A recent fresh meat purchase from the very extra excellent Klittich auction house from Germany.
These Vietnam Regence sets are rather underrated, and apart from being well turned, are well worth having. I have a lot of time for this (I believe) family German firm due to their very reasonable shipping charges and most efficient service. This auction house offers pretty decent and accurate descriptions for their lots, so I will include their description, and the set arrived to me superbly packed and with almost no damage at all:-
‘Asia. Vietnam. Régence chess set made of horn, in a wooden storage box. One side stained in black, the other in black with white caps. Produced in Vietnam, in the second half of 20th century. King 6,5 cm high, pawn 2,8 cm. Complete chess set in Régence style. A stylish set with minor chips and damages.’

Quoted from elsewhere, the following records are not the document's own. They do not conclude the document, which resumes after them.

(** X12. Whenever the file field is not empty, [startmiu] asks whether to
    overwrite, without looking whether the file exists.  When the answer is
    no, nothing else happens: no instrument is looked for, no session is
    created, no thread is started, and the window is put back to idle with
    an empty status message. *)
Theorem X12_declined_overwrite (text : string) (devs : list string) (w : world) :
  truthy text = true ->
  exists w',
    startmiu (mkStartEnv text false devs) w = Ok tt w' /\
    sess w' = sess w /\
    messung (win w') = messung (win w) /\
    Button_start (win w') = true /\
    Button_end (win w') = true /\
    statusBar (win w') = "" /\
    events_since w w' =
      [EvFinished false "Running..."; EvQuestion false; EvFinished true ""].
Proof.
  intros Ht. destruct w as [[fl pf dt al sm] [ms au bs be sb] tr].
  unfold startmiu. run_prims. cbn [file_text overwrite list_resources].
  rewrite Ht. run_prims. cbn [negb]. run_prims.
  eexists. split; [reflexivity|]. cbn [sess win messung Button_start Button_end statusBar].
  repeat split.
  apply events_since_app. cbn [trace]. rewrite <- !app_assoc. reflexivity.
Qed.

(** X13. With an instrument on the bus and no refusal to overwrite,
    [startmiu] creates the session and starts its thread as its last action:
    the session gets the file name with the suffix [.dat] (or no file when
    the field is empty), the window holds the session, its two buttons are
    disabled and its status reads [Running...]. *)
Theorem X13_started (text d : string) (yes : bool) (rest : list string) (w : world) :
  truthy text = false \/ yes = true ->
  exists w',
    startmiu (mkStartEnv text yes (d :: rest)) w = Ok tt w' /\
    sess w' =
      mkSession (if truthy text then with_dat text else text)
        (Some PlotWindow_init) [] true (Some d) /\
    win w' = mkMainWindow true (Some true) false false "Running..." /\
    last (events_since w w') EvShowPlot = EvThreadStart /\
    filter is_thread_start (events_since w w') = [EvThreadStart].
Proof.
  intros Hattempt. destruct w as [[fl pf dt al sm] [ms au bs be sb] tr].
  unfold startmiu, new_Session, Session_init, connect_to_device, reset_device,
    prepare_plot, set_aus, with_dat.
  run_prims. cbn [file_text overwrite list_resources].
  destruct (truthy text) eqn:Et.
  - destruct Hattempt as [ Hf | -> ]; [discriminate|].
    run_prims. cbn [nth_error nth]. run_prims. cbn [negb]. run_prims.
    eexists. split; [reflexivity|]. cbn [sess win].
    split; [reflexivity|]. split; [reflexivity|].
    erewrite events_since_app
      by (cbn [trace]; rewrite <- !app_assoc; cbn [app]; reflexivity).
    split; reflexivity.
  - destruct yes; run_prims; cbn [nth_error nth]; run_prims; cbn [negb]; run_prims.
    all: eexists; (split; [reflexivity|]); cbn [sess win];
      (split; [reflexivity|]); (split; [reflexivity|]);
      erewrite events_since_app
        by (cbn [trace]; rewrite <- !app_assoc; cbn [app]; reflexivity);
      split; reflexivity.
Qed.

(** ** The rows of the log file *)

Lemma count_char_app (c : ascii) (s t : string) :
  count_char c (s ++ t) = (count_char c s + count_char c t)%nat.
Proof.
  induction s as [|a s IH]; cbn [append count_char]; [reflexivity|].
  rewrite IH. lia.
Qed.

Lemma string_app_assoc (s t u : string) : ((s ++ t) ++ u = s ++ (t ++ u))%string.
Proof.
  induction s as [|a s IH]; cbn [append]; [reflexivity|]. rewrite IH. reflexivity.
Qed.

Lemma string_length_app (s t : string) :
  String.length (s ++ t) = (String.length s + String.length t)%nat.
Proof.
  induction s as [|a s IH]; cbn [append String.length]; [reflexivity|].
  rewrite IH. reflexivity.
Qed.

(** A decimal digit is neither a tab nor a newline. *)
Lemma digit_char_plain (d : Z) (c : ascii) :
  (nat_of_ascii c < 48)%nat -> Ascii.eqb (digit_char d) c = false.
Proof.
  intros Hc. apply Ascii.eqb_neq. intros Heq.
  assert (Hn : nat_of_ascii (digit_char d) = (48 + Z.to_nat (d mod 10))%nat).
  { unfold digit_char. apply nat_ascii_embedding.
    pose proof (Z.mod_pos_bound d 10 ltac:(lia)). lia. }
  rewrite Heq in Hn. lia.
Qed.

Lemma digits_fixed_plain (c : ascii) (k : nat) : forall n,
  (nat_of_ascii c < 48)%nat -> count_char c (digits_fixed k n) = O.
Proof.
  induction k as [|k IH]; intros n Hc; cbn [digits_fixed]; [reflexivity|].
  rewrite count_char_app, IH by assumption. cbn [count_char].
  rewrite (digit_char_plain n c Hc). reflexivity.
Qed.

Lemma digits_fixed_length (k : nat) : forall n, String.length (digits_fixed k n) = k.
Proof.
  induction k as [|k IH]; intros n; cbn [digits_fixed]; [reflexivity|].
  rewrite string_length_app, IH. cbn [String.length]. lia.
Qed.

Lemma string_of_uint_plain (c : ascii) (d : Decimal.uint) :
  (nat_of_ascii c < 48)%nat -> count_char c (string_of_uint d) = O.
Proof.
  intros Hc.
  assert (Hdigit : forall a, (48 <= nat_of_ascii a)%nat -> Ascii.eqb a c = false).
  { intros a Ha. apply Ascii.eqb_neq. intros ->. lia. }
  induction d as [|d IH|d IH|d IH|d IH|d IH|d IH|d IH|d IH|d IH|d IH];
    cbn [string_of_uint count_char]; [reflexivity|..];
    rewrite Hdigit, IH by (cbn; lia); reflexivity.
Qed.

Lemma format_f_plain (c : ascii) (prec : nat) (x : float) :
  (nat_of_ascii c < 45)%nat -> count_char c (PyFloat.format_f prec x) = O.
Proof.
  intros Hc.
  assert (Hc48 : (nat_of_ascii c < 48)%nat) by lia.
  assert (Hlit : forall a, (45 <= nat_of_ascii a)%nat -> Ascii.eqb a c = false).
  { intros a Ha. apply Ascii.eqb_neq. intros ->. lia. }
  assert (Hfix : forall q, count_char c (PyFloat.fixed_point prec q) = O).
  { intros q. unfold PyFloat.fixed_point, decimal.
    rewrite count_char_app, string_of_uint_plain by assumption.
    destruct prec as [|prec]; [reflexivity|].
    rewrite count_char_app, digits_fixed_plain by assumption.
    cbn [count_char]. rewrite Hlit by (cbn; lia). reflexivity. }
  unfold PyFloat.format_f.
  destruct (Prim2SF x) as [s | s | | s m e].
  - rewrite count_char_app, Hfix. destruct s; cbn [count_char]; [|reflexivity].
    rewrite Hlit by (cbn; lia). reflexivity.
  - destruct s; cbn [count_char]; rewrite !Hlit by (cbn; lia); reflexivity.
  - cbn [count_char]; rewrite !Hlit by (cbn; lia); reflexivity.
  - rewrite count_char_app, Hfix. destruct s; cbn [count_char]; [|reflexivity].
    rewrite Hlit by (cbn; lia). reflexivity.
Qed.

Lemma strftime_plain (c : ascii) (dt : datetime) :
  (nat_of_ascii c < 45)%nat -> count_char c (strftime_HMSf dt) = O.
Proof.
  intros Hc.
  assert (Hc48 : (nat_of_ascii c < 48)%nat) by lia.
  assert (Hlit : forall a, (45 <= nat_of_ascii a)%nat -> Ascii.eqb a c = false).
  { intros a Ha. apply Ascii.eqb_neq. intros ->. lia. }
  unfold strftime_HMSf.
  rewrite !count_char_app, !digits_fixed_plain by assumption.
  cbn [count_char]. rewrite !Hlit by (cbn; lia). reflexivity.
Qed.

(** X14. Every data row of the log file has exactly four tab-separated
    fields, as the line of column titles has, and ends with its only
    newline: no timestamp and no formatted number ever contains a tab or a
    newline, whatever the values (infinities and NaN included).  The
    timestamp field is always 15 characters wide. *)
Theorem X14_rows_are_tab_separated (date : datetime) (t resistance T : float) :
  count_char "009" (row date t resistance T) = 3%nat /\
  count_char "009" header = 3%nat /\
  (exists body,
     row date t resistance T = body ++ nl /\ count_char "010" body = O) /\
  String.length (strftime_HMSf date) = 15%nat.
Proof.
  assert (Htab : (nat_of_ascii "009" < 45)%nat) by (cbn; lia).
  assert (Hnl : (nat_of_ascii "010" < 45)%nat) by (cbn; lia).
  split; [|split; [reflexivity|split]].
  - unfold row. rewrite !count_char_app, !format_f_plain, strftime_plain by assumption.
    reflexivity.
  - exists (strftime_HMSf date ++ tab ++ PyFloat.format_f 3 t ++ tab ++
            PyFloat.format_f 3 resistance ++ tab ++ PyFloat.format_f 3 T).
    split.
    + unfold row. rewrite !string_app_assoc. reflexivity.
    + rewrite !count_char_app, !format_f_plain, strftime_plain by assumption.
      reflexivity.
  - unfold strftime_HMSf. rewrite !string_length_app, !digits_fixed_length. reflexivity.
Qed.

(** ** How a run comes to return *)

Section Returning.
Variable float_strip : string -> option float.

Lemma loop_post_ok_cause start envs w w' evs :
  loop_post float_strip start envs w (Ok tt w') evs ->
  alive (sess w) = true ->
  exists e, In e envs /\ (visible e = false \/ stopped e = true).
Proof.
  intros H. remember (Ok tt w') as o eqn:Eo. revert Eo.
  induction H as [envs w Ha | w _ | e envs w x w1 evs _ Hi Ht
                 | e envs w w1 o evs1 evs2 Ha Hi Ht Hl IH]; intros Eo Hal.
  - congruence.
  - discriminate.
  - discriminate.
  - destruct (alive (sess w1)) eqn:Ea1.
    + destruct (IH Eo eq_refl) as (e' & Hin & Hc). exists e'. split; [right; exact Hin|exact Hc].
    + exists e. split; [left; reflexivity|].
      inversion Hi; subst.
      match goal with Hp : plot_tail _ _ _ _ |- _ => unfold plot_tail in Hp; rename Hp into Hp' end.
      destruct (f (sess w)).
      * destruct Hp' as (pevs & _ & _ & _ & Hal').
        rewrite Ea1, Hal in Hal'. cbn [andb] in Hal'.
        destruct (stopped e); [right; reflexivity|].
        destruct (visible e); [discriminate|left; reflexivity].
      * destruct Hp' as [_ [w'' Hw'']]. discriminate.
Qed.

(** X15. A run returns only when [finish()] took effect before the loop
    was entered, or when, in one of its iterations, the plot window was found
    closed or [finish()] took effect.  In the first case the run returns
    without an iteration: it records no sample, and what it does is the
    prologue followed at once by the epilogue.  Whichever the cause, the run
    enables the two buttons again and sets the status message
    [Closed plotting window]. *)
Theorem X15_why_a_run_returns (env : RunEnv) (w w' : world) :
  run float_strip env w = Ok tt w' ->
  (stop_before_loop env = true \/
   exists e, In e (iters env) /\ (visible e = false \/ stopped e = true)) /\
  (stop_before_loop env = true ->
   data (sess w') = data (sess w) /\
   events_since w w' =
     (prologue_events env (file (sess w)) ++ epilogue_events (file (sess w)))%list) /\
  win w' = mkMainWindow (messung (win w)) (aus (win w)) true true status_closed.
Proof.
  rewrite run_unfold. destruct w as [[fl pf dt al [d|]] wn tr].
  - rewrite prologue_some.
    destruct (stop_before_loop env) eqn:Esb; cbn [negb].
    { replace (loop float_strip (start_timer env) (iters env)
                 (mkworld (mkSession fl pf dt false (Some d)) wn
                    (tr ++ prologue_events env fl)))
        with (Ok tt (mkworld (mkSession fl pf dt false (Some d)) wn
                       (tr ++ prologue_events env fl)))
        by (destruct (iters env); reflexivity).
      rewrite epilogue_some. intros Ho. inversion Ho; subst w'.
      split; [left; reflexivity|]. split; [|reflexivity].
      intros _. split; [reflexivity|].
      apply events_since_app. cbn [trace sess file]. rewrite <- app_assoc. reflexivity. }
    match goal with |- context [loop _ _ _ ?w1] => set (w1' := w1) end.
    destruct (loop_sound float_strip (start_timer env) (iters env) w1') as [evs Hl].
    pose proof (loop_post_frame _ _ _ _ _ _ Hl) as (_ & Hs & Hw & _).
    destruct (loop float_strip (start_timer env) (iters env) w1') as [[] w2 | x w2 | w2];
      [|discriminate|discriminate].
    cbn [final] in Hs, Hw. unfold w1' in Hs, Hw. cbn [sess smu win] in Hs, Hw.
    destruct w2 as [[fl2 pf2 dt2 al2 sm2] wn2 tr2]. cbn [sess smu win] in Hs, Hw.
    subst sm2 wn2. rewrite epilogue_some. intros Ho. inversion Ho; subst w'.
    split; [|split; [discriminate|reflexivity]].
    right. apply (loop_post_ok_cause _ _ _ _ _ Hl). reflexivity.
  - rewrite prologue_none. discriminate.
Qed.

End Returning.

(** ** Further concrete runs *)

Section MoreConcrete.
Import Examples MoreExamples.

Lemma X1_update_plot_appends_point_witness :
  (exists p',
     f (sess (final (update_plot one_o_clock 20 true started))) = Some p' /\
     lines_x p' = (lines_x PlotWindow_init ++ [one_o_clock])%list /\
     lines_y p' = (lines_y PlotWindow_init ++ [20%float])%list) /\
  (exists w',
     update_plot one_o_clock 20 false started = Ok (-1) w' /\
     f (sess w') = Some PlotWindow_init /\
     alive (sess w') = false /\
     data (sess w') = data (sess started) /\
     events_since started w' = [EvIsVisible false]).
Proof.
  assert (Hf : f (sess started) = Some PlotWindow_init) by (vm_compute; reflexivity).
  exact (X1_update_plot_appends_point one_o_clock 20 started PlotWindow_init Hf).
Defined.

Lemma X2_xlim_window_witness :
  exists p',
    f (sess (final (update_plot one_o_clock 20 true (after three_samples)))) = Some p' /\
    exists lo hi,
      xlim p' = Some (lo, hi) /\
      to_us lo = to_us one_o_clock - 3780000000 /\
      to_us hi = to_us one_o_clock + 180000000.
Proof.
  assert (Hf : f (sess (after three_samples)) = Some (plot_of (after three_samples)))
    by (vm_compute; reflexivity).
  destruct (X2_xlim_window one_o_clock 20 (after three_samples) _ Hf)
    as (p' & H1 & _ & Hgt).
  exists p'. split; [exact H1|]. apply Hgt. vm_compute. reflexivity.
Defined.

This was a most welcome surprise. I have a great fondness for the Regence type of chessmen as they ooze of history. Although these likable sets are generally described as from Vietnam, I am far from sure why, and the heads, or caps, are detachable. These sets usually are sold with a mother of pearl inlaid board and sometimes appear on E Bay. Recently I contacted a good friend of mine to ask why these sets are attributed to Vietnam, and he confirmed his similar set was purchased from a Dutch collector who picked the set up over there. One could make a little joke and ask why do the pieces have removable heads or caps? – blame the French -, after all they invented the Guillotine, and perhaps the chessmen were a reminder of what might happen to locals who refused to play ball!
Readers – don’t believe a word of this nonsense, and if this appears on google photos as God knows where the cut and pasted descriptions will end up. It would not surprise me if the knight head carving is attributed to a Richard Whitty – all for a fistful of dollars or a few dollars more!